Begin at the line containing "destruct (i_args i)" in the data below and go on through the line containing "Lemma info_layout op", repeating each line exactly; include both ends and no other line.

[Opening SUPPLIED MATERIAL section]

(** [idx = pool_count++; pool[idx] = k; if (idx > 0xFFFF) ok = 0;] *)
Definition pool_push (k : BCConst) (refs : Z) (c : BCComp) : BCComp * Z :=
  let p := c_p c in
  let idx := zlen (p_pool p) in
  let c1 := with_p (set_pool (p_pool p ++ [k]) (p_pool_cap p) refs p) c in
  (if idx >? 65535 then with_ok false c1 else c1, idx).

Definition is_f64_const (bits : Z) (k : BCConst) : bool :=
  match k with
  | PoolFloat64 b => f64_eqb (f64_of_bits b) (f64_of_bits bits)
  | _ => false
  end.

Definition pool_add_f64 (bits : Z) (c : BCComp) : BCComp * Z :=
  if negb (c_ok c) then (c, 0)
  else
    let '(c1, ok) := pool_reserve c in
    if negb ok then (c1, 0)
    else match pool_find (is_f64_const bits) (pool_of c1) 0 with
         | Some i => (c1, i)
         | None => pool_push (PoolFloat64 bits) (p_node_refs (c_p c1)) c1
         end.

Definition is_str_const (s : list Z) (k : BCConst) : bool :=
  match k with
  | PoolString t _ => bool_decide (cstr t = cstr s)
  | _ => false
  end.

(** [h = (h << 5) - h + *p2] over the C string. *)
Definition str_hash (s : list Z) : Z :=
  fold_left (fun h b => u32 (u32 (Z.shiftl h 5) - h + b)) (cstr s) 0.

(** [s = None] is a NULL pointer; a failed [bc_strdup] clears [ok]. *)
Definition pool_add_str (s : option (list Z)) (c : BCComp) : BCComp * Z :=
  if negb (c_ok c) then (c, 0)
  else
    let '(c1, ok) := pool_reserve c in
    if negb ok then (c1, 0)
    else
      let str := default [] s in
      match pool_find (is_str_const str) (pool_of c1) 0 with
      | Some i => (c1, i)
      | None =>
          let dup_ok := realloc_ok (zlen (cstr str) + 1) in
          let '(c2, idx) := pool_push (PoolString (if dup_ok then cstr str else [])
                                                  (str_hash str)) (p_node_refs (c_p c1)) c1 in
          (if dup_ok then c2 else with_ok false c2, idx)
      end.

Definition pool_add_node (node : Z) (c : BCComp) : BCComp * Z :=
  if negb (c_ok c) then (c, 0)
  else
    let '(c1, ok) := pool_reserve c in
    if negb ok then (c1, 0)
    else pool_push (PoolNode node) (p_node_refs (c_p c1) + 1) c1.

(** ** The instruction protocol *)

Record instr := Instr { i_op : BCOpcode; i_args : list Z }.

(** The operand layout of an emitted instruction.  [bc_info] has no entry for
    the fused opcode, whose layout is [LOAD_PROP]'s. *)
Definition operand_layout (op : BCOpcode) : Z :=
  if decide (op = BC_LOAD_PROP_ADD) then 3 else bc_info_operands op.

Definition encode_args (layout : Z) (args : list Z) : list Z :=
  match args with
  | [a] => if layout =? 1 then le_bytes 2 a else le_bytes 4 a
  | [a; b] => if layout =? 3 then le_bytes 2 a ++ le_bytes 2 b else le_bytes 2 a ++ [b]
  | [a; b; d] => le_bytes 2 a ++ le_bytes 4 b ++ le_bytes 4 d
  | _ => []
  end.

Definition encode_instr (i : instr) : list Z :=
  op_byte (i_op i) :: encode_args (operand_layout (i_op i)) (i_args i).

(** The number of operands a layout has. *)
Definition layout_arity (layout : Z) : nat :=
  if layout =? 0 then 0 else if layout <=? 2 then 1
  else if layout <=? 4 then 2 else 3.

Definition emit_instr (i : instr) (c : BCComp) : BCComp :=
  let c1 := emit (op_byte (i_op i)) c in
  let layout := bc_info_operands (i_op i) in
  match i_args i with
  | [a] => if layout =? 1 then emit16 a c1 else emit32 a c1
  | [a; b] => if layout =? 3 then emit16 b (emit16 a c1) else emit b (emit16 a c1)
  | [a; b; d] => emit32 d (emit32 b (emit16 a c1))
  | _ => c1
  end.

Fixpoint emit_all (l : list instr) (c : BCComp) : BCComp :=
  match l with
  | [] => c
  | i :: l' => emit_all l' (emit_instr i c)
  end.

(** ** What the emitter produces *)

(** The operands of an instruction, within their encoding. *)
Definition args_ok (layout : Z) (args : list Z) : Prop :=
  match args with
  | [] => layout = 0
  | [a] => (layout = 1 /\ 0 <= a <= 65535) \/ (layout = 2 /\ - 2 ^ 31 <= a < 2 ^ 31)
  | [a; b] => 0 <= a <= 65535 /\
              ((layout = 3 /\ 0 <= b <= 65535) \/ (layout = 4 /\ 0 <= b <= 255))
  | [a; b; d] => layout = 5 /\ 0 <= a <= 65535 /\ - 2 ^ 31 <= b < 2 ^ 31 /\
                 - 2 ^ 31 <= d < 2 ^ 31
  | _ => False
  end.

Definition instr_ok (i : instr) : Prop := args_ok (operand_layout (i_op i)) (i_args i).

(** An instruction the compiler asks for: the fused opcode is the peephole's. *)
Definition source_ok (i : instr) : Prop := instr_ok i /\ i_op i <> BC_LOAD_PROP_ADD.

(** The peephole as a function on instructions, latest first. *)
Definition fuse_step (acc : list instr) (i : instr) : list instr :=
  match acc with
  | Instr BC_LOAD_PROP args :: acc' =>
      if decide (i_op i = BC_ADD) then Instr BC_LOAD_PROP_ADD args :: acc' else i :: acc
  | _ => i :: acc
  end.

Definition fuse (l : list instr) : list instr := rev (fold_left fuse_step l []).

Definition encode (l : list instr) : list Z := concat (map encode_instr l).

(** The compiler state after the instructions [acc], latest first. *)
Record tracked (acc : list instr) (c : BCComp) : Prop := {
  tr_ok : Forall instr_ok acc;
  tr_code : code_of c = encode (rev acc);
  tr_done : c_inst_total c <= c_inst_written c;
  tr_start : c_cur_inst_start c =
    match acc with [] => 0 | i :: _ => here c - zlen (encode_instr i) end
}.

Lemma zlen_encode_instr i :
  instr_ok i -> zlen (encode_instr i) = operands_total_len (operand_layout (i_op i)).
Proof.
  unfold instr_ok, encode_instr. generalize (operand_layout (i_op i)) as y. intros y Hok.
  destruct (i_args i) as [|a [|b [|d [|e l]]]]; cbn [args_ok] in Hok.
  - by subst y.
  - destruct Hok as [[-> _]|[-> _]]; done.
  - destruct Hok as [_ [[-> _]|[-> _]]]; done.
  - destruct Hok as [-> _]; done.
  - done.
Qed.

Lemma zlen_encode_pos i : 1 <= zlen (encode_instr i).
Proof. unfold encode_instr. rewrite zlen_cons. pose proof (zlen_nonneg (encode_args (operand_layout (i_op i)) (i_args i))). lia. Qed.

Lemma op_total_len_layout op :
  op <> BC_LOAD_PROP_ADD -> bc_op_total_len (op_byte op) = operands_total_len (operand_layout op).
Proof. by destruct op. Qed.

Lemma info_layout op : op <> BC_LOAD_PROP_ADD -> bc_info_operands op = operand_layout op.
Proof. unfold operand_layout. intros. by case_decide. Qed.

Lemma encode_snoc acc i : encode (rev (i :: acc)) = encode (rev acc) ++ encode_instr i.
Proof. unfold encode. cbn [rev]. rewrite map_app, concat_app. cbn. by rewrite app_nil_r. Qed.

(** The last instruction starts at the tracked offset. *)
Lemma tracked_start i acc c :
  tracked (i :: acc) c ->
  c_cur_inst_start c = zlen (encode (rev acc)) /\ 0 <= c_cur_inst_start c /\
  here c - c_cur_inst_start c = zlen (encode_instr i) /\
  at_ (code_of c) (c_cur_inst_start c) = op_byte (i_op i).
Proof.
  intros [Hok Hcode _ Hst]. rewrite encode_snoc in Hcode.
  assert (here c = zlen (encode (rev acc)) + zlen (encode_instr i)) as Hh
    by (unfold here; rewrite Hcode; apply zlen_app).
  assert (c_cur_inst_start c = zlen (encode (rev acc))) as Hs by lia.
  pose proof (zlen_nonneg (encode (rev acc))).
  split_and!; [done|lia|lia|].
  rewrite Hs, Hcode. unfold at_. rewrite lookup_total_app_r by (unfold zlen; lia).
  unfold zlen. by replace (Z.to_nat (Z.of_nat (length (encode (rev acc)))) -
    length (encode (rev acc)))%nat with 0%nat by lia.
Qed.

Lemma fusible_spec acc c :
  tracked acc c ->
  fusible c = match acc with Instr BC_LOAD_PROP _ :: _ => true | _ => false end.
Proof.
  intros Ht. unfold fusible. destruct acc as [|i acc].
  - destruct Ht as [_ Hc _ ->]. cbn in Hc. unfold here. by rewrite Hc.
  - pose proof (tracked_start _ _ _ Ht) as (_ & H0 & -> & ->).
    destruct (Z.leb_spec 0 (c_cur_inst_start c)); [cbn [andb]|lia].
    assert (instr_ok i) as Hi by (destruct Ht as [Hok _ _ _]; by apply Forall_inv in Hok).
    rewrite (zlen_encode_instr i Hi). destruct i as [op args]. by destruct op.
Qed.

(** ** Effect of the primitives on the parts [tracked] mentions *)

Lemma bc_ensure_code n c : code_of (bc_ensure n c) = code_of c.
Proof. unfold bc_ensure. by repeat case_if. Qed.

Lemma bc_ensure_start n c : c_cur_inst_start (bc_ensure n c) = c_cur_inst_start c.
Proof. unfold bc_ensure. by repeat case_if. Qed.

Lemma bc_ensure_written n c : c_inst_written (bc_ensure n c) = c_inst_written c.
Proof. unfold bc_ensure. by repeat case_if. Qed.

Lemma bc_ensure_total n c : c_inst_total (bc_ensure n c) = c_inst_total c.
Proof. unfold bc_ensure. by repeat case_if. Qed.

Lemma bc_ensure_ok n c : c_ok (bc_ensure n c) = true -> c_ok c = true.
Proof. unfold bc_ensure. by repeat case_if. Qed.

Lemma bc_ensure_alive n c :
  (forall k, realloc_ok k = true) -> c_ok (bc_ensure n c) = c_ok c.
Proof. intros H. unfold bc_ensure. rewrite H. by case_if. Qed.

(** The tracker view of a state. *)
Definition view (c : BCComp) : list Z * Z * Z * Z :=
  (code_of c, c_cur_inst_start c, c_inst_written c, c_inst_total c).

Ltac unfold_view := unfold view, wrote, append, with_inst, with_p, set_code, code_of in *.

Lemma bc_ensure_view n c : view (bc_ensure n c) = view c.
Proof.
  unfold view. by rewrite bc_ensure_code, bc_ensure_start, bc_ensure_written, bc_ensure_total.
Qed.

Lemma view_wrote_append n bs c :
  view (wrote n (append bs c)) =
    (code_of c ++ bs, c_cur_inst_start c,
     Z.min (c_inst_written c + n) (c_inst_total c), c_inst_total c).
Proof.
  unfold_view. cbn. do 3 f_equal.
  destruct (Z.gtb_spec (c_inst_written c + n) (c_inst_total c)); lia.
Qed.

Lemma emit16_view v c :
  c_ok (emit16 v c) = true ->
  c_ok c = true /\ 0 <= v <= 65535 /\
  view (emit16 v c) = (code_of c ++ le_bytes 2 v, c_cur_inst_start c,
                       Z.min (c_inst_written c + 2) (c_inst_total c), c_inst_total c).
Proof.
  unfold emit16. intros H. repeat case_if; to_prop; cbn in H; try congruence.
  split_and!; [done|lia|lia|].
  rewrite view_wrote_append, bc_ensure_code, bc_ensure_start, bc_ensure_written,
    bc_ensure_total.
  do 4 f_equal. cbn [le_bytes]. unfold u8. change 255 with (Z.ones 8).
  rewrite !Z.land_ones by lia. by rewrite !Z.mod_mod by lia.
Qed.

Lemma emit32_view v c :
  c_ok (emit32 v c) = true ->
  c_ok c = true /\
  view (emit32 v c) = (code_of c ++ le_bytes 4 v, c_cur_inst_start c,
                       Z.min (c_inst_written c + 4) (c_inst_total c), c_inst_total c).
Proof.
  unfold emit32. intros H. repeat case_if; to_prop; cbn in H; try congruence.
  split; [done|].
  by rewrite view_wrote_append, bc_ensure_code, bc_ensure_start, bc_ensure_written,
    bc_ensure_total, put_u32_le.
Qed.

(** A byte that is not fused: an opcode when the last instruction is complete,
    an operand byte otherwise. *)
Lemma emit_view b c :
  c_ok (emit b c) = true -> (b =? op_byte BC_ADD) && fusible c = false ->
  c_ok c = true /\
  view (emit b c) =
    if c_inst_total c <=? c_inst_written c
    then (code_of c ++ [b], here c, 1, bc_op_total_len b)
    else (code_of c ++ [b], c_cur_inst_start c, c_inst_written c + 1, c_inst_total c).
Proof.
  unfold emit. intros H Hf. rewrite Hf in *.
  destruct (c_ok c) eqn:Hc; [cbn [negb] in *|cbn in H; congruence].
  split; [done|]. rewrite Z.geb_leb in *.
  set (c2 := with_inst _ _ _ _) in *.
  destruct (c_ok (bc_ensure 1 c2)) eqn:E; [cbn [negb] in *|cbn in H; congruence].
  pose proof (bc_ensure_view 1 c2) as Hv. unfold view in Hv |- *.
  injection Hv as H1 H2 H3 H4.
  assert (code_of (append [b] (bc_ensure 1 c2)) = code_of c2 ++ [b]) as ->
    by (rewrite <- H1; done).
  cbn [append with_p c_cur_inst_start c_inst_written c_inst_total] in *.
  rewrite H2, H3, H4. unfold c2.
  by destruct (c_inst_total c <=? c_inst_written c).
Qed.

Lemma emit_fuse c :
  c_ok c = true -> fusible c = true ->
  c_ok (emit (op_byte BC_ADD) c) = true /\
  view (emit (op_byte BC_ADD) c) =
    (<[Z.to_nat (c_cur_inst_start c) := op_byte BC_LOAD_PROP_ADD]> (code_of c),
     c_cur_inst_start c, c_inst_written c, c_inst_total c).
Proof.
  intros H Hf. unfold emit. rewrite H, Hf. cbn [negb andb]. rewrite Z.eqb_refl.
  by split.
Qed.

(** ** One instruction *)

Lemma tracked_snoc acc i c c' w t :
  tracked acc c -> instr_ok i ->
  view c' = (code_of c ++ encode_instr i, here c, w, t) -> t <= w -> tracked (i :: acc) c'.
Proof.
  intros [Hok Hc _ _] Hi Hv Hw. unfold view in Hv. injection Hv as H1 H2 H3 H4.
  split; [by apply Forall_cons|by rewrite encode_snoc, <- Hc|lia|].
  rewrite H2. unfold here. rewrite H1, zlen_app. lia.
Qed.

[Closing SUPPLIED MATERIAL section]

EXERCISE ANSWER:
  destruct (i_args i) as [|a [|b [|d [|e l]]]]; cbn [args_ok] in Hok.
  - by subst y.
  - destruct Hok as [[-> _]|[-> _]]; done.
  - destruct Hok as [_ [[-> _]|[-> _]]]; done.
  - destruct Hok as [-> _]; done.
  - done.
Qed.

Lemma zlen_encode_pos i : 1 <= zlen (encode_instr i).
Proof. unfold encode_instr. rewrite zlen_cons. pose proof (zlen_nonneg (encode_args (operand_layout (i_op i)) (i_args i))). lia. Qed.

Lemma op_total_len_layout op :
  op <> BC_LOAD_PROP_ADD -> bc_op_total_len (op_byte op) = operands_total_len (operand_layout op).
Proof. by destruct op. Qed.

Lemma info_layout op : op <> BC_LOAD_PROP_ADD -> bc_info_operands op = operand_layout op.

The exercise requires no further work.